Gewalt und Missbrauch in staatlichen Kinderheimen: Immer wieder taucht das Thema vereinzelt in Politik und Medien auf. Zu einer umfassenden Aufarbeitung der mitunter dunklen Vergangenheit kam es bisher aber nicht. Und die Zeit läuft davon.

„Die Gewalt, die auf der ‚Rhum‘ passiert ist, verfolgt uns bis heute“, sagt Carine Kelsen, Direktorin der staatlichen Kinderheime. Denn offiziell hat der der Staat sich nie für die Fälle von Gewalt und Missbrauch entschuldigt, die vor allem während der 1950er und 1960er in den staatlichen Kinderheimen vorgefallen sind. Somit gab es auch nie eine wissenschaftliche Aufarbeitung und keine systematische Befragung von Zeitzeugen.

Jetzt endlich soll der politische Wille vorhanden sein, um mit der Aufarbeitung der Vergangenheit zu beginnen.
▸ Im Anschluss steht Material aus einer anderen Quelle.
(** X9. On a table with distinct column names, running the loop over the
    text columns a second time changes nothing. *)
Theorem pulisci_colonne_idempotent colonne (df df' : DataFrame) :
  NoDup (columns df) →
  pulisci_colonne colonne df = Some df' →
  pulisci_colonne colonne df' = Some df'.
Proof.
  intros _. rewrite pulisci_colonne_rows. intros [= <-].
  rewrite pulisci_colonne_rows. simpl. do 2 f_equal.
  rewrite <- list_fmap_compose. apply list_fmap_ext.
  intros _ r _. apply clean_row_idem.
Qed.

(** X10. On a table with distinct column names that has one of the text
    columns, with a cell in that column in every row, no row is empty
    after the loop: dropping the empty rows then would drop nothing, also
    not the rows that were empty when the table was loaded. *)
Theorem pulisci_colonne_no_empty_row colonne (df df' : DataFrame) j name :
  NoDup (columns df) →
  name ∈ colonne → columns df !! j = Some name →
  (∀ r, r ∈ rows df → (j < length (cells r))%nat) →
  pulisci_colonne colonne df = Some df' →
  dropna_all df' = df'.
Proof.
  intros Hnd Hname Hj Hwide. rewrite pulisci_colonne_rows. intros [= <-].
  apply dropna_all_unchanged. simpl. apply Forall_fmap, list.Forall_forall.
  intros r Hr. simpl. apply forallb_isna_false.
  destruct (lookup_lt_is_Some_2 (cells r) j (Hwide r Hr)) as [v Hv].
  exists (clean v). split; [|done].
  apply list_elem_of_lookup. exists j.
  rewrite clean_row_lookup, decide_True, Hv; [done|].
  by apply (positions_elem_of colonne (columns df) j name).
Qed.

(** ** The script as a whole *)

Lemma pulisci_testo_not_allowed x c : allowed c = false → c ∉ pulisci_testo x.
Proof.
  intros Hc Hin.
  pose proof (pulisci_testo_all_allowed str_scalar unidecode_table x) as H.
  rewrite list.Forall_forall in H. specialize (H c Hin). congruence.
Qed.

(** X11. On a loaded table with distinct column names, the steps between
    loading and writing raise no [KeyError], and what the script hands to
    the csv writer is the semicolon as delimiter, the header of the loaded
    table, and then as many records as the table has rows that are not
    empty. Whether the file can then be written is not part of this. *)
Theorem pulizia_shape (df : DataFrame) :
  NoDup (columns df) →
  ∃ out, pulizia df = Some out
    ∧ csv_sep out = 59
    ∧ head (csv_records out) = Some (columns df)
    ∧ length (tail (csv_records out)) = length (rows (dropna_all df)).
Proof.
  intros _. eexists. split; [apply pulizia_rows|].
  unfold salva, to_csv. cbn [csv_sep csv_records head tail rows columns app].
  repeat split. by rewrite !length_fmap.
Qed.

(** X12. In what the script writes, a field under a text column is the
    cleaned text of the cell that was loaded at that place, and it holds
    no semicolon, no double quote and no line break. *)
Theorem pulizia_text_fields (df : DataFrame) out i j name record field :
  NoDup (columns df) →
  pulizia df = Some out →
  tail (csv_records out) !! i = Some record →
  columns df !! j = Some name → name ∈ colonne_testo →
  record !! j = Some field →
  (∃ r v, rows (dropna_all df) !! i = Some r ∧ cells r !! j = Some v
          ∧ field = pulisci_testo v)
  ∧ (59 ∉ field) ∧ (34 ∉ field) ∧ (10 ∉ field) ∧ (13 ∉ field).
Proof.
  intros Hnd E Hrec Hj Hname Hfield.
  destruct (pulizia_record df out i record E Hrec) as (r & Hr & ->).
  rewrite list_lookup_fmap, clean_row_lookup in Hfield.
  rewrite decide_True in Hfield
    by (by apply (positions_elem_of colonne_testo (columns df) j name)).
  destruct (cells r !! j) as [v|] eqn:Hv; [|done].
  apply (inj Some) in Hfield. subst field.
  change (csv_field str_scalar [] (clean v)) with (pulisci_testo v).
  split; [by exists r, v|].
  repeat split; by apply pulisci_testo_not_allowed.
Qed.

(** X13. In what the script writes, a field under a column that is not
    a text column is the loaded cell as it was: empty for a missing
    value, its text otherwise. *)
Theorem pulizia_other_fields (df : DataFrame) out i j name record field :
  NoDup (columns df) →
  pulizia df = Some out →
  tail (csv_records out) !! i = Some record →
  columns df !! j = Some name → name ∉ colonne_testo →
  record !! j = Some field →
  ∃ r v, rows (dropna_all df) !! i = Some r ∧ cells r !! j = Some v
         ∧ field = if isna v then [] else str v.
Proof.
  intros Hnd E Hrec Hj Hname Hfield.
  destruct (pulizia_record df out i record E Hrec) as (r & Hr & ->).
  rewrite list_lookup_fmap, clean_row_lookup in Hfield.
  rewrite decide_False in Hfield
    by (by rewrite (positions_elem_of colonne_testo (columns df) j name)).
  destruct (cells r !! j) as [v|] eqn:Hv; [|done].
  apply (inj Some) in Hfield. subst field. by exists r, v.
Qed.

(** X14. When every row of the loaded table is empty, and so when the
    table has no row at all, the script writes the header alone. *)
Theorem pulizia_all_missing (df : DataFrame) :
  NoDup (columns df) →
  (∀ r, r ∈ rows df → Forall (λ v, v = VNa) (cells r)) →
  pulizia df = Some {| csv_sep := 59; csv_records := [columns df] |}.
Proof.
  intros _ H. rewrite pulizia_rows.
  assert (rows (dropna_all df) = []) as ->; [|done].
  simpl. apply filter_none, list.Forall_forall. intros r Hr.
  apply not_false_iff_true. specialize (H r Hr).
  induction H as [|v vs -> _ IH]; done.
Qed.

(** X15. When every row of the loaded table has one cell per column, every
    record that the script writes has one field per column. *)
Theorem pulizia_rectangular (df : DataFrame) out record :
  NoDup (columns df) →
  (∀ r, r ∈ rows df → length (cells r) = length (columns df)) →
  pulizia df = Some out →
  record ∈ csv_records out →
  length record = length (columns df).
Proof.
  intros _ Hwf E Hin.
  assert (csv_records out = columns df :: tail (csv_records out)) as Hrecs.
  { rewrite pulizia_rows in E. apply (inj Some) in E. by subst out. }
  rewrite Hrecs in Hin. apply elem_of_cons in Hin as [->|Hin]; [done|].
  apply list_elem_of_lookup in Hin as [i Hi].
  destruct (pulizia_record df out i record E Hi) as (r & Hr & ->).
  rewrite length_fmap, clean_row_length. apply Hwf.
  apply list_elem_of_lookup_2 in Hr. simpl in Hr.
  by apply list_elem_of_filter in Hr as [_ ?].
Qed.

End TableLoop.

(** * The further properties on the concrete instance *)

Lemma tabella_NoDup : NoDup (columns tabella).
Proof. apply (bool_decide_unpack _). by vm_compute. Qed.

Lemma tabella_vuota_NoDup : NoDup (columns tabella_vuota).
Proof. apply (bool_decide_unpack _). by vm_compute. Qed.

Lemma pulizia_tabella_scritta :
  pulizia str_bool unidecode_excerpt tabella = Some tabella_scritta.
Proof. by vm_compute. Qed.

Lemma pulisci_colonne_tabella :
  pulisci_colonne str_bool unidecode_excerpt colonne_testo tabella
  = Some tabella_dopo.
Proof. by vm_compute. Qed.

Lemma pulisci_testo_keeps_word_chars_witness :
  filter (λ c, c ≠ space)
         (pulisci_testo str_bool unidecode_excerpt (VStr (lit "12 Rue d'Or")))
  = filter (λ c, word_char c = true)
           (unidecode unidecode_excerpt (str str_bool (VStr (lit "12 Rue d'Or")))).
Proof.
  apply (pulisci_testo_keeps_word_chars str_bool unidecode_excerpt).
  reflexivity.
Defined.

Lemma pulisci_testo_separator_witness :
  pulisci_testo str_bool unidecode_excerpt
    (VStr (lit "Italian" ++ lit "/ " ++ lit "French!!"))
  = join2 (pulisci_testo str_bool unidecode_excerpt (VStr (lit "Italian")))
          (pulisci_testo str_bool unidecode_excerpt (VStr (lit "French!!"))).
Proof.
  apply (pulisci_testo_separator str_bool unidecode_excerpt).
  - discriminate.
  - apply (bool_decide_unpack _). by vm_compute.
Defined.

Lemma pulisci_colonne_idempotent_witness :
  pulisci_colonne str_bool unidecode_excerpt colonne_testo tabella_dopo
  = Some tabella_dopo.
Proof.
  apply (pulisci_colonne_idempotent str_bool unidecode_excerpt
           colonne_testo tabella tabella_dopo).
  - exact tabella_NoDup.
  - exact pulisci_colonne_tabella.
Defined.

Lemma pulisci_colonne_no_empty_row_witness :
  dropna_all tabella_dopo = tabella_dopo.
Proof.
  apply (pulisci_colonne_no_empty_row str_bool unidecode_excerpt
           colonne_testo tabella tabella_dopo 0%nat (lit "Nome")).
  - exact tabella_NoDup.
  - apply (bool_decide_unpack _). by vm_compute.
  - reflexivity.
  - apply list.Forall_forall, (bool_decide_unpack _). by vm_compute.
  - exact pulisci_colonne_tabella.
Defined.
(* ===== verification/Prelude.v ===== *)
(** * CrustyDB: a verification development

    The program is a relational database in Rust (workspace [src/src]): a
    storage layer, a query engine, a catalog and statistics, transactions, and a
    server around them.  This development models the parts that have a body and
    proves what makes them correct.  Each file opens with what it holds; this
    header says how they fit together.

    ** How the code is modelled

    A function that can fail is a Rocq function into [outcome] ([Ok], [Err] for a
    returned [Err], [Panic] for a panic).  Integers are [Z], kept at their width
    by [arith_u]/[arith_i]: an overflow panics or wraps around, by the [Profile]
    (overflow checks on or off), and theorems hold for both.  State is passed
    explicitly; a handler that changes state and then fails returns the changed
    state with the error.  Code of other crates ([serde], [csv], [chrono],
    [rand], the enumeration order of hash maps) is a class parameter, with the
    documented behaviour it is used for as a class of laws; witnesses instantiate
    every such class.

    ** Components, files and sources

    - [Prelude], [Bytes], [Common]: outcomes, machine integers, sorting, sums;
      byte arrays and little-endian integers; identifiers, errors and operators
      ([common/src/ids.rs], [error.rs], [operation.rs]).
    - [HeapPage] (with [Proofs], [Spec], [Refine], [Theorems], [Iter]): the
      slotted page of [storage/heapstore/src/page.rs] and [heap_page.rs], byte
      for byte.  [page_wf] is its invariant; [HeapPageRefine] shows that it
      implements a finite map from slot ids to records with a byte budget.
      [PageDebug] is the readable dump of a page ([page.rs]).
    - [LockManager]: the page lock table and the transaction states of
      [txn_manager/src]; reachable states by rule induction.
    - [Types], [TypesProofs]: fields, data types, schemas and tuples
      ([common/src/datatypes.rs], [lib.rs]), with IEEE arithmetic where the code
      uses [f64].  [Float] bounds the rounding errors of that arithmetic.
    - [Aggregate]: the step of the aggregate operator that has a body
      ([queryexe/src/opiterator/aggregate.rs]).
    - [Expr], [ExprProofs]: expression trees, binding, the bytecode compiler and
      the stack machine ([common/src/ast_expr.rs], [bytecode_expr.rs],
      [queryexe/src/query/planner.rs]) against the tree evaluator of
      [queryexe/src/stats/mod.rs].
    - [Storage]: the storage interface ([common/src/storage_trait.rs]) as the
      class [StorageTrait] of operations and the class [StorageLaws] of promises
      over an abstract view; the query engine is proved against it.  Opening,
      clearing and shutting down a manager are [StorageLifecycle], with
      [LifecycleLaws] for a restart.
    - [TxnManager]: the transaction manager the operators call, as an interface
      ([common/src/traits]) with the mock of [txn_manager/src], and the index
      manager ([index/src]).
    - [HeapStore]: the heap-file storage manager
      ([storage/heapstore/src/storage_manager.rs] and the files beside it); what
      the repository leaves to milestones is a panic of the model too.
    - [MemStore] (with [Proofs], [Theorems]): the in-memory storage manager
      ([storage/memstore/src]); containers are cells of a heap shared by the
      manager and its iterators.  It discharges [StorageLaws].
    - [OpIter] (with [Proofs], [Theorems]): the operators that have a body and
      the executor ([queryexe/src/opiterator], [query/executor.rs]); [OpUpdate]
      is the update operator, over any storage and transaction manager.
    - [Catalog], [Stats], [StatsEstimate]: table ids and metadata
      ([common/src/catalog.rs], [table.rs]); the reservoir sample and the estimates
      made from it ([queryexe/src/stats/mod.rs]).
    - [Mutator] (with [Proofs], [Theorems]): conversion, validation and insertion
      of tuples and the CSV import ([queryexe/src/mutator], [query/executor.rs],
      [common/src/data_reader.rs]).
    - [Graph] (with [Proofs], [Theorems]): plan graphs with their topological
      sort and reachability ([common/src/crusty_graph.rs]).
    - [Plan], [Planner] (with [PlannerProofs], [PlanMerge], [PlannerTheorems]):
      logical and physical plans ([common/src/logical_plan], [physical_plan]) and
      the planner ([queryexe/src/query/planner.rs]).  Plans are read as trees
      ([represents]) with a relational [meaning].  [PlanBuilder] is the builder
      of plans of [optimizer/src/testutil.rs].
    - [PlanJson] (with [Proofs], [Codec], [Theorems]), [PlanDeps]: the JSON forms
      of plans, written once over the class [PlanLike] that both kinds of plan
      instantiate, and the dependency queries of physical plans.
    - [Optimizer] (with [Proofs], [Sem], [Push], [Proj], [Theorems]): predicate
      and projection pushdown ([optimizer/src]) as walks over the plan graph,
      related to rewritings of trees.
    - [Sql], [Translate] (with [Proofs], [Spec], [Theorems]): the syntax trees of
      the [sqlparser] crate, the primary keys of [server/src/sql_parser.rs] and
      the translation of queries into plans
      ([queryexe/src/query/translate_and_validate.rs]); [query_tree] is the
      translation without the plan graph.
    - [Commands], [Wire] (with [WireTheorems]): commands, responses and results
      ([common/src/commands.rs], [query_result.rs]) and the bytes that carry them
      between [cli-crusty/src/lib.rs] and [server/src/server.rs].
    - [Database], [Conductor], [Server] (with [ServerTheorems]): query registrar
      and databases ([server/src/query_registrar.rs], [database_state.rs]), SQL statements on a
      database ([conductor.rs]), databases and connections ([server_state.rs]),
      the command handlers ([handler.rs]) and the sessions of [server.rs] as
      steps.  [Worker] is the worker pool ([worker.rs]), its threads in any
      interleaving.
    - [Session], [SessionTheorems]: a relational specification of SQL scripts and
      the proof that parsing, catalog, translation, planning, execution,
      ingestion, statistics and storage implement it together.
    - [QueryEngine]: the engine without a server of [server/src/server.rs].
    - [Client], [ClientTheorems], [EndToEnd]: the client of
      [cli-crusty/src/lib.rs] against the session thread of [server.rs], byte by
      byte, and the whole path from its text to the tables and back.
    - [CsvCompare], [SqlLogicTest], [SqlLogicTestTheorems]: the comparison of
      results ([utilities/src]) and the test harness
      ([e2e-tests/src/sqllogictest_utils.rs]) that runs files of statements
      against a server.
    - [TestUtil], [TestUtilTheorems], [QueryTestutil]: generators of test data
      and fixtures ([common/src/testutil.rs], [utilities/src/random.rs],
      [storage/heapstore/src/testutil.rs], [queryexe/src/testutil.rs]), with the
      random choices as a parameter.  [StorageTests]: the tests of the storage
      interface ([storage/src/storage_common.rs] and [sm_integration.rs]).
    - [Minigrep]: the stand-alone program [minigrep/src].

    ** What the theorems show

    - The whole system: a client that sends a script of CREATE TABLE, INSERT and
      SELECT statements over the network to a new server gets the answers of the
      relational specification, over any storage manager that keeps
      [StorageLaws], when each request has at most 1024 bytes and is found by one
      read and no other client acts; test files that agree with the specification pass one after
      the other and leave a server that stopped.  The client's exchanges amount to
      calls of the handler, whatever other clients do in between.
    - Refinement: any sequence of page calls (without empty records), of
      in-memory storage calls (until an insertion into a missing container poisons
      the locks; then every call panics) and of registrar calls, each a whole call
      after the other, answers as an abstract map does; a query is translated to a
      plan for exactly its tree, or fails as the tree translation does.  Free
      space is accounted for to the byte, compaction and the page iterator are
      complete.
    - Safety: locks exclude each other in every reachable state; table ids
      identify tables; the reservoir keeps its size and its counts; connections
      lead to databases and last; a server that was told to stop stops; a worker
      pool that is dropped runs every job once and every worker ends, in any
      interleaving; plans read from JSON are acyclic and below their root.
    - Compilation and execution: bytecode computes what the tree evaluator
      computes; a tree of operators ends and returns the tuples of its relational
      expression; a logical plan of scans, selections, projections and products
      is executed to the relation it stands for; the optimizer rules keep the
      value of a plan ([evaluate], where an expression that fails makes the plan
      fail): predicate pushdown under projections of plain columns and joins of
      different names, unless the new plan fails, which it cannot when every
      predicate is a comparison of columns and constants; projection pushdown
      for plans that are [narrowable]; what an [INSERT] or a CSV import stores is what the next scan
      returns; an [UPDATE] replaces the rows its child returns and no others;
      aggregates accumulate; estimates are exact on small tables and
      within one of the scaled share on large ones, rounding included.
    - Round trips: fields through bytes and text, the store through a restart in
      a directory with other files, records through a page, pages through their
      dump (no two pages have the same one), responses through the network in pieces of any
      size, commands through their text, plans through JSON, test files through
      their lines.
    - Algorithms: the topological sort is sound and complete; reachability and
      dependencies are decided; they end.  The comparisons of result files decide
      equality, permutation and inclusion up to hash collisions.
    - Test support: generated tuples are valid for their schema, generated byte
      vectors ascend, comparison without order decides permutation, a written
      plan is the plan the builder builds; a manager that keeps the laws of the
      storage interface passes the tests of that interface.
    - Behaviour that differs from what the code means to do is stated as lemmas
      next to the theorems: predicates that the optimizer loses, or moves below a
      renaming of their columns, two threads that begin one query, a reset during
      the connection to a database, GROUP BY without
      aggregates, requests of more than 1024 bytes, databases that share their
      tables, updates that hit the next record, containers that were removed and
      return after a restart, plans built with the operands of a product swapped,
      a panic on NULL in a NOT NULL column, and others.

    ** Fuel

    Loops whose end depends on data take fuel, and running out of it is reported
    as a panic, so that a theorem that promises a result also promises that the
    fuel was enough: the operator calls (for all large enough fuel), the import
    loop (one unit per record), operator construction (the height of the plan),
    edge lists (the number of edges), the topological sort (the number of nodes),
    the search ([reach_fuel]), dependencies (one more than the number of nodes),
    the optimizer rules (the height of the plan), the loops over a stream (its
    number of bytes, since every round moves one) and over CSV records (one more
    than their number), the lines of a page dump (the number of bytes) and the
    climb to the root of the workspace.  The client, the server and the test harness pass one fuel
    to all of these, and their theorems hold for all large enough fuel.

    ** What is not modelled

    The bodies the repository leaves unimplemented: the aggregate operator but for
    the step above, the join operators, the buffer pool and the loading of stored
    databases (the heap-file storage manager is modelled as the panics it is).
    Sockets; threads inside one command (but for the worker pool and the two races
    above); waiting for a lock; its poisoning by a panic (but for the worker pool
    and the in-memory storage manager); logging, configuration, the history of the
    terminal, timing, the daemon and the other tests. *)

(** ** Shared prelude *)

From Stdlib Require Export ZArith.
From stdpp Require Export base list list_numbers strings gmap sorting.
Auf Nachfrage von REPORTER bestätigt das Bildungsministerium, dass eine Untersuchung der Vergangenheit der staatlichen Kinderheime und des „Centre socio-éducatif“ im Budget 2019 vorgesehen ist. Was diese Untersuchung genau umfasst, konnten oder wollten die Mitarbeiter allerdings noch nicht preisgeben.

Warum gerade jetzt?

Vor acht Jahren ging eine Tür auf, als im April 2010 die katholische Hotline für Missbrauchsfälle in kirchlichen Institutionen eingerichtet wurde. Der Abschlussbericht brachte so manche Erkenntnis an den Tag; 138 Personen hatten ausgesagt, am Ende wurden 114 Dossiers der Staatsanwaltschaft übergeben. Viele der Berichte kamen von der „Rhum“, dem staatlichen Kinderheim, das seit den Anfängen 1884 bis zur Schließung 1982 von Schwestern der Kongregation St. Elisabeth geführt wurde.

Die Kirche zog ihre Schlüsse aus dem Bericht und handelte auch in diesem Sinne. Die staatlichen Kinderheime schlugen daraufhin vor, sich als Institution für die Vergangenheit zu entschuldigen. Doch die zuständigen Ministerien ließen es nie so weit kommen. Im Jahr davor hatten die staatlichen Kinderheime 100 Jahre gefeiert und René Schmit, damaliger Direktor der staatlichen Heime, hatte bereits anlässlich dieses Jubiläums ehemalige Heimkinder in Filmen zu Wort kommen lassen. „Für die Betroffenen ist es eine Erleichterung, dass sich Menschen des Themas annehmen“, fasst René Schmit seine Gespräche mit den Betroffenen zusammen.